> [BRIEF]:
Repeat precisely the span of lines below that opens with the line containing "rewrite Z.mul_divide_cancel_r by" and closes with the line containing "replace (len fraction", both included.

- - -

(* ===== verification/JsonNumber.v ===== *)
(** * Number literals

    [strconv.Atoi] and [isIntegralNumber] of [pkg/openid4vp/dcql.go], which
    decides on the digits of a JSON number whether it denotes an integer.
    Lengths are [int]s, and [int] arithmetic wraps around. *)

From S2P Require Import Prelude GoStrings Utf8.

(** ** Digits *)

Definition is_digit (c : Ascii.ascii) : bool := bool_decide (48 ≤ byte_of c ≤ 57).
Definition digit (c : Ascii.ascii) : Z := byte_of c - 48.

Fixpoint all_digits (s : string) : bool :=
  match s with
  | EmptyString => true
  | String c s => is_digit c && all_digits s
  end.

Fixpoint digits_value (acc : Z) (s : string) : Z :=
  match s with
  | EmptyString => acc
  | String c s => digits_value (10 * acc + digit c) s
  end.

Definition len (s : string) : Z := Z.of_nat (String.length s).

(** [strconv.Atoi] *)
Definition Atoi (s : string) : option Z :=
  let '(neg, t) := match s with
                   | String "-" t => (true, t)
                   | String "+" t => (false, t)
                   | _ => (false, s)
                   end in
  if str_empty t || negb (all_digits t) then None
  else let v := if neg : bool then - digits_value 0 t else digits_value 0 t in
       if bool_decide (- 2 ^ 63 ≤ v < 2 ^ 63) then Some v else None.

(** ** Integral literals *)

(** [strings.IndexAny(s, "eE")], cut there *)
Fixpoint cut_exponent (s : string) : string * option string :=
  match s with
  | EmptyString => ("", None)
  | String c t =>
      if bool_decide (c = "e"%char ∨ c = "E"%char) then ("", Some t)
      else let '(m, e) := cut_exponent t in (String c m, e)
  end.

Definition trim_prefix (c : Ascii.ascii) (s : string) : string :=
  match s with String d t => if bool_decide (d = c) then t else s | _ => s end.

(** [strings.Trim(s, "0") == ""] *)
Fixpoint all_zeros (s : string) : bool :=
  match s with
  | EmptyString => true
  | String c s => bool_decide (c = "0"%char) && all_zeros s
  end.

(** [s[n:]], a panic out of range *)
Fixpoint slice_from (n : nat) (s : string) : option string :=
  match n, s with
  | O, s => Some s
  | S n, String _ s => slice_from n s
  | S _, EmptyString => None
  end.

Definition integral_digits (whole fraction : string) (exponent : Z) : option bool :=
  let digits := whole +:+ fraction in
  if str_empty digits then Some false
  else if negb (all_digits digits) then Some false
  else if all_zeros digits then Some true
  else if bool_decide (exponent ≤ wrap64 (len fraction - len digits)) then Some false
  else let shift := wrap64 (exponent - len fraction) in
       if bool_decide (0 ≤ shift) then Some true
       else let at_ := wrap64 (len digits + shift) in
            if bool_decide (at_ < 0) then None
            else all_zeros <$> slice_from (Z.to_nat at_) digits.

(** [isIntegralNumber]; [None] is the panic of a slice out of range. *)
Definition isIntegralNumber (literal : string) : option bool :=
  let '(mantissa, exp) := cut_exponent literal in
  match match exp with None => Some 0 | Some e => Atoi e end with
  | None => Some false
  | Some exponent =>
      let mantissa := trim_prefix "+" (trim_prefix "-" mantissa) in
      let '(whole, fraction) := default (mantissa, "") (Cut "." mantissa) in
      integral_digits whole fraction exponent
  end.

(** ** The integers among the literals *)

Lemma digit_range c : is_digit c = true → 0 ≤ digit c ≤ 9.
Proof. unfold is_digit, digit. rewrite bool_decide_eq_true. lia. Qed.

Lemma digit_zero c : is_digit c = true → digit c = 0 ↔ c = "0"%char.
Proof.
  unfold is_digit, digit. rewrite bool_decide_eq_true. intros H. split; [|by intros ->].
  intros E. assert (byte_of c = 48) as Hc by lia. unfold byte_of in Hc.
  rewrite <- (Ascii.ascii_N_embedding c). assert (Ascii.N_of_ascii c = 48%N) as -> by lia. reflexivity.
Qed.

Lemma len_nonneg s : 0 ≤ len s.
Proof. unfold len. lia. Qed.

Lemma len_app s t : len (s +:+ t) = len s + len t.
Proof.
  unfold len. rewrite <- Nat2Z.inj_add. f_equal. induction s as [|c s IH]; [done|]. rewrite append_cons. cbn. by rewrite IH.
Qed.

Lemma len_cons c s : len (String c s) = len s + 1.
Proof. unfold len. cbn [String.length]. lia. Qed.

Lemma all_digits_app s t : all_digits (s +:+ t) = all_digits s && all_digits t.
Proof.
  induction s as [|c s IH]; [done|]. rewrite append_cons. cbn [all_digits]. by rewrite IH, andb_assoc.
Qed.

Lemma digits_value_acc s acc : digits_value acc s = acc * 10 ^ len s + digits_value 0 s.
Proof.
  revert acc. induction s as [|c s IH]; intros acc; [unfold len; cbn; lia|]. cbn [digits_value].
  rewrite IH, (IH (10 * 0 + _)), len_cons. rewrite Z.pow_add_r by (pose proof (len_nonneg s); lia). ring.
Qed.

Lemma digits_value_app s t : digits_value 0 (s +:+ t) = digits_value 0 s * 10 ^ len t + digits_value 0 t.
Proof.
  rewrite <- digits_value_acc. generalize 0. induction s as [|c s IH]; intros acc; [done|]. rewrite append_cons. cbn. apply IH.
Qed.

Lemma digits_value_range s : all_digits s = true → 0 ≤ digits_value 0 s < 10 ^ len s.
Proof.
  induction s as [|c s IH]; [unfold len; cbn; lia|]. cbn [all_digits digits_value]. intros [Hc%digit_range Hs%IH]%andb_true_iff.
  rewrite digits_value_acc, len_cons, Z.pow_add_r by (pose proof (len_nonneg s); lia).
  replace (10 * 0 + digit c) with (digit c) by lia. nia.
Qed.

Lemma all_zeros_value s : all_digits s = true → all_zeros s = true ↔ digits_value 0 s = 0.
Proof.
  induction s as [|c s IH]; [done|]. cbn [all_digits all_zeros digits_value]. intros [Hc Hs]%andb_true_iff.
  rewrite digits_value_acc, andb_true_iff, bool_decide_eq_true, (IH Hs), <- (digit_zero c Hc).
  pose proof (digits_value_range s Hs). pose proof (digit_range c Hc). pose proof (Z.pow_pos_nonneg 10 (len s)).
  pose proof (len_nonneg s). nia.
Qed.

(** Cutting a text of digits behind its first [n] *)
Lemma slice_from_spec n s :
  (n ≤ String.length s)%nat → ∃ a b, s = a +:+ b ∧ String.length a = n ∧ slice_from n s = Some b.
Proof.
  revert s. induction n as [|n IH]; intros s Hn; [by exists "", s|]. destruct s as [|c s]; cbn in Hn; [lia|].
  destruct (IH s) as (a & b & -> & Ha & E); [lia|]. exists (String c a), b. rewrite append_cons. cbn. by rewrite Ha.
Qed.

Lemma pow10_divide a b d : 0 ≤ a → 0 ≤ b →
  (10 ^ a | d * 10 ^ b) ↔ a ≤ b ∨ (10 ^ (a - b) | d).
Proof.
  intros Ha Hb. assert (0 < 10 ^ b) by (apply Z.pow_pos_nonneg; lia). destruct (Z.le_gt_cases a b) as [Hab|Hab].
  - split; [auto|]. intros _. replace b with (a + (b - a)) by lia. rewrite Z.pow_add_r by lia.
    exists (d * 10 ^ (b - a)). ring.
  - replace (10 ^ a) with (10 ^ (a - b) * 10 ^ b) by (rewrite <- Z.pow_add_r by lia; f_equal; lia).
    rewrite Z.mul_divide_cancel_r by lia. split; [auto|]. intros [?|?]; [lia|done].
Qed.

(** [digits * 10 ^ (exponent - length of the fraction)] is an integer. *)
Definition denotes_integer (whole fraction : string) (exponent : Z) : Prop :=
  (10 ^ (len fraction + Z.max 0 (- exponent)) | digits_value 0 (whole +:+ fraction) * 10 ^ Z.max 0 exponent).

Lemma denotes_integer_shift whole fraction exponent :
  denotes_integer whole fraction exponent ↔
  0 ≤ exponent - len fraction ∨ (10 ^ (len fraction - exponent) | digits_value 0 (whole +:+ fraction)).
Proof.
  unfold denotes_integer. pose proof (len_nonneg fraction). rewrite pow10_divide by lia.
  replace (len fraction + Z.max 0 (- exponent) - Z.max 0 exponent) with (len fraction - exponent) by lia.
  split; (intros [?|?]; [left; lia|by right]).
Qed.

Lemma integral_digits_spec whole fraction exponent :
  len (whole +:+ fraction) < 2 ^ 63 → - 2 ^ 63 ≤ exponent < 2 ^ 63 → whole ≠ "" →
  all_digits (whole +:+ fraction) = true →
  ∃ b, integral_digits whole fraction exponent = Some b ∧ (b = true ↔ denotes_integer whole fraction exponent).
Proof.
  intros Hlen Hexp Hw Hd. setoid_rewrite denotes_integer_shift. unfold integral_digits. set (ds := whole +:+ fraction) in *.
  assert (len ds = len whole + len fraction) as Hl by apply len_app.
  pose proof (len_nonneg whole). pose proof (len_nonneg fraction).
  assert (0 < len whole) by (destruct whole; [done|rewrite len_cons; pose proof (len_nonneg whole); lia]).
  rewrite (proj2 (str_empty_false ds)) by (intros E; rewrite E in Hl; unfold len in Hl at 1; cbn in Hl; lia).
  rewrite Hd. cbn [negb]. pose proof (digits_value_range ds Hd) as Hr.
  destruct (all_zeros ds) eqn:Hz.
  { apply (all_zeros_value ds Hd) in Hz. eexists. split; [done|]. split; [|done]. intros _. right. rewrite Hz. apply Z.divide_0_r. }
  assert (digits_value 0 ds ≠ 0) as Hnz by (intros E%(all_zeros_value ds Hd); congruence).
  rewrite wrap64_id by (unfold in_int64; lia). case_bool_decide as Hc1.
  { eexists. split; [done|]. split; [done|]. intros [?|Hdiv]; [lia|].
    apply Z.divide_pos_le in Hdiv; [|lia]. pose proof (Z.pow_le_mono_r 10 (len ds) (len fraction - exponent)). lia. }
  rewrite wrap64_id by (unfold in_int64; lia). case_bool_decide as Hc2; [eexists; split; [done|]; naive_solver|].
  rewrite wrap64_id by (unfold in_int64; lia). rewrite bool_decide_eq_false_2 by lia.
  destruct (slice_from_spec (Z.to_nat (len ds + (exponent - len fraction))) ds) as (a & b & Eds & Ha & ->); [unfold len in *; lia|].
  eexists. split; [done|]. rewrite Eds in Hd. rewrite all_digits_app in Hd. apply andb_true_iff in Hd as [Hda Hdb].
  assert (len b = len fraction - exponent) as Hb.
  { assert (len a = len ds + (exponent - len fraction)) by (unfold len at 1; rewrite Ha; lia).
    assert (len ds = len a + len b) by (rewrite Eds; apply len_app). lia. }
  rewrite (all_zeros_value b Hdb), Eds, digits_value_app, <- Hb. pose proof (digits_value_range b Hdb).
  split; [intros ->; right; exists (digits_value 0 a); ring|]. intros [?|Hdiv]; [lia|].
  apply Z.divide_add_cancel_r in Hdiv; [|apply Z.divide_factor_r]. destruct (Z.eq_dec (digits_value 0 b) 0) as [|Hb0]; [done|].
  apply Z.divide_pos_le in Hdiv; lia.
Qed.

(** The digits before and behind the point *)
Definition mantissa (whole : string) (fraction : option string) : string :=
  whole +:+ match fraction with Some f => String "." f | None => "" end.

(** A JSON number: a sign, digits, a fraction and an exponent. *)
Definition number_text (neg : bool) (whole : string) (fraction : option string) (exp : option (Ascii.ascii * string)) :
    string :=
  (if neg then "-" else "") +:+ mantissa whole fraction +:+
  match exp with Some (c, t) => String c t | None => "" end.

Definition is_number (whole : string) (fraction : option string) (exp : option (Ascii.ascii * string)) : Prop :=
  whole ≠ "" ∧ all_digits whole = true ∧ all_digits (default "" fraction) = true ∧
  match exp with Some (c, _) => c = "e"%char ∨ c = "E"%char | None => True end.

(** A byte that is neither a digit nor starts an exponent. *)
Definition plain_byte (c : Ascii.ascii) : Prop := c ≠ "e"%char ∧ c ≠ "E"%char.

Lemma digit_not c d : is_digit c = true → is_digit d = false → c ≠ d.
Proof. intros Hc Hd ->. congruence. Qed.

Lemma cut_exponent_app s t :
  Forall plain_byte (String.list_ascii_of_string s) →
  cut_exponent (s +:+ t) = let '(m, e) := cut_exponent t in (s +:+ m, e).
Proof.
  induction s as [|c s IH]; cbn [String.list_ascii_of_string].
  - intros _. change ("" +:+ t) with t. by destruct (cut_exponent t).
  - intros [[H1 H2] Hs]%Forall_cons. rewrite append_cons. cbn [cut_exponent]. rewrite bool_decide_eq_false_2 by naive_solver.
    rewrite (IH Hs). by destruct (cut_exponent t).
Qed.

Lemma digits_plain s : all_digits s = true → Forall plain_byte (String.list_ascii_of_string s).
Proof.
  induction s as [|c s IH]; [constructor|]. cbn. intros [Hc Hs]%andb_true_iff. constructor; [|auto].
  split; (apply (digit_not c _ Hc); reflexivity).
Qed.

Lemma digits_no_byte d s : is_digit d = false → all_digits s = true → has_byte d s = false.
Proof.
  intros Hd. induction s as [|c s IH]; [done|]. cbn. intros [Hc Hs]%andb_true_iff.
  by rewrite (IH Hs), bool_decide_eq_false_2 by exact (digit_not c _ Hc Hd).
Qed.

Lemma list_ascii_app s t :
  String.list_ascii_of_string (s +:+ t) = (String.list_ascii_of_string s ++ String.list_ascii_of_string t)%list.
Proof. induction s as [|c s IH]; [done|]. rewrite append_cons. cbn. by rewrite IH. Qed.

Lemma mantissa_plain whole fraction :
  all_digits whole = true → all_digits (default "" fraction) = true →
  Forall plain_byte (String.list_ascii_of_string (mantissa whole fraction)).
Proof.
  intros Hw Hf. unfold mantissa. rewrite list_ascii_app. apply Forall_app. split; [by apply digits_plain|].
  destruct fraction; cbn; [|constructor]. constructor; [done|]. by apply digits_plain.
Qed.

Lemma Cut_mantissa whole fraction :
  all_digits whole = true →
  default (mantissa whole fraction, "") (Cut "." (mantissa whole fraction)) = (whole, default "" fraction).
Proof.
  intros Hw. assert (has_byte "." whole = false) as Hn by (by apply digits_no_byte). unfold mantissa. destruct fraction as [f|].
  - by rewrite Cut_app.
  - by rewrite append_empty_r, Cut_None.
Qed.

Lemma trim_sign neg whole t :
  whole ≠ "" → all_digits whole = true →
  trim_prefix "+" (trim_prefix "-" ((if neg : bool then "-" else "") +:+ whole +:+ t)) = whole +:+ t.
Proof.
  intros Hw Hd. destruct whole as [|c s]; [done|]. cbn in Hd. apply andb_true_iff in Hd as [Hc _].
  assert (trim_prefix "+" (String c s +:+ t) = String c s +:+ t) as Hp.
  { rewrite append_cons. cbn. by rewrite bool_decide_eq_false_2 by (apply (digit_not c _ Hc); reflexivity). }
  destruct neg; [exact Hp|]. change ("" +:+ String c s +:+ t) with (String c s +:+ t).
  assert (trim_prefix "-" (String c s +:+ t) = String c s +:+ t) as ->; [|exact Hp].
  rewrite append_cons. cbn. by rewrite bool_decide_eq_false_2 by (apply (digit_not c _ Hc); reflexivity).
Qed.

(** C36: The validator decides a JSON number by its value: [isIntegralNumber]
    accepts a literal exactly when [digits * 10 ^ (exponent - fraction)] is an
    integer, however it is spelled, and its [int] arithmetic neither wraps
    around nor cuts out of range, for any exponent an [int] can hold.  A literal
    whose exponent does not fit an [int] is refused. *)
Theorem isIntegralNumber_spec neg whole fraction exp :
  is_number whole fraction exp → len (number_text neg whole fraction exp) < 2 ^ 63 →
  match match exp with None => Some 0 | Some (_, t) => Atoi t end with
  | None => isIntegralNumber (number_text neg whole fraction exp) = Some false
  | Some x =>
      ∃ b, isIntegralNumber (number_text neg whole fraction exp) = Some b ∧
           (b = true ↔ denotes_integer whole (default "" fraction) x)
  end.
Proof.
  intros (Hw & Hdw & Hdf & He) Hlen. unfold isIntegralNumber, number_text in *.
  rewrite <- append_assoc_str, cut_exponent_app by (rewrite list_ascii_app; apply Forall_app; split;
    [destruct neg; repeat constructor; done|by apply mantissa_plain]).
  assert (cut_exponent match exp with Some (c, t) => String c t | None => "" end = ("", snd <$> exp)) as ->.
  { destruct exp as [[c t]|]; [|done]. cbn. by rewrite bool_decide_eq_true_2. }
  replace (match snd <$> exp with None => Some 0 | Some e => Atoi e end)
    with (match exp with None => Some 0 | Some (_, t) => Atoi t end) by (by destruct exp as [[]|]).
  destruct (match exp with None => Some 0 | Some (_, t) => Atoi t end) as [x|] eqn:Ex; [|done].
  rewrite append_empty_r. unfold mantissa at 1 2. rewrite trim_sign by done. fold (mantissa whole fraction).
  rewrite Cut_mantissa by done. apply integral_digits_spec; [| |done|by rewrite all_digits_app, Hdw].
  - rewrite len_app in Hlen. rewrite len_app in Hlen. unfold mantissa in Hlen. rewrite len_app in Hlen.
    destruct fraction as [f|]; rewrite len_app, ?len_cons in *; cbn [default] in *;
      pose proof (len_nonneg (if neg then "-" else "")); pose proof (len_nonneg (match exp with Some (c, t) => String c t | None => "" end));
      unfold len in *; cbn in *; lia.
  - destruct exp as [[c t]|]; [|by injection Ex as <-]. unfold Atoi in Ex.
    destruct (match t with String "-" _ => _ | _ => _ end) as [n u]. destruct (_ || _); [done|].
    case_bool_decide; [|done]. by injection Ex as <-.
Qed.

- - -

> [RESULT FOR THIS TASK]:
    rewrite Z.mul_divide_cancel_r by lia. split; [auto|]. intros [?|?]; [lia|done].
Qed.

(** [digits * 10 ^ (exponent - length of the fraction)] is an integer. *)
Definition denotes_integer (whole fraction : string) (exponent : Z) : Prop :=
  (10 ^ (len fraction + Z.max 0 (- exponent)) | digits_value 0 (whole +:+ fraction) * 10 ^ Z.max 0 exponent).

Lemma denotes_integer_shift whole fraction exponent :
  denotes_integer whole fraction exponent ↔
  0 ≤ exponent - len fraction ∨ (10 ^ (len fraction - exponent) | digits_value 0 (whole +:+ fraction)).
Proof.
  unfold denotes_integer. pose proof (len_nonneg fraction). rewrite pow10_divide by lia.
  replace (len fraction + Z.max 0 (- exponent) - Z.max 0 exponent) with (len fraction - exponent) by lia.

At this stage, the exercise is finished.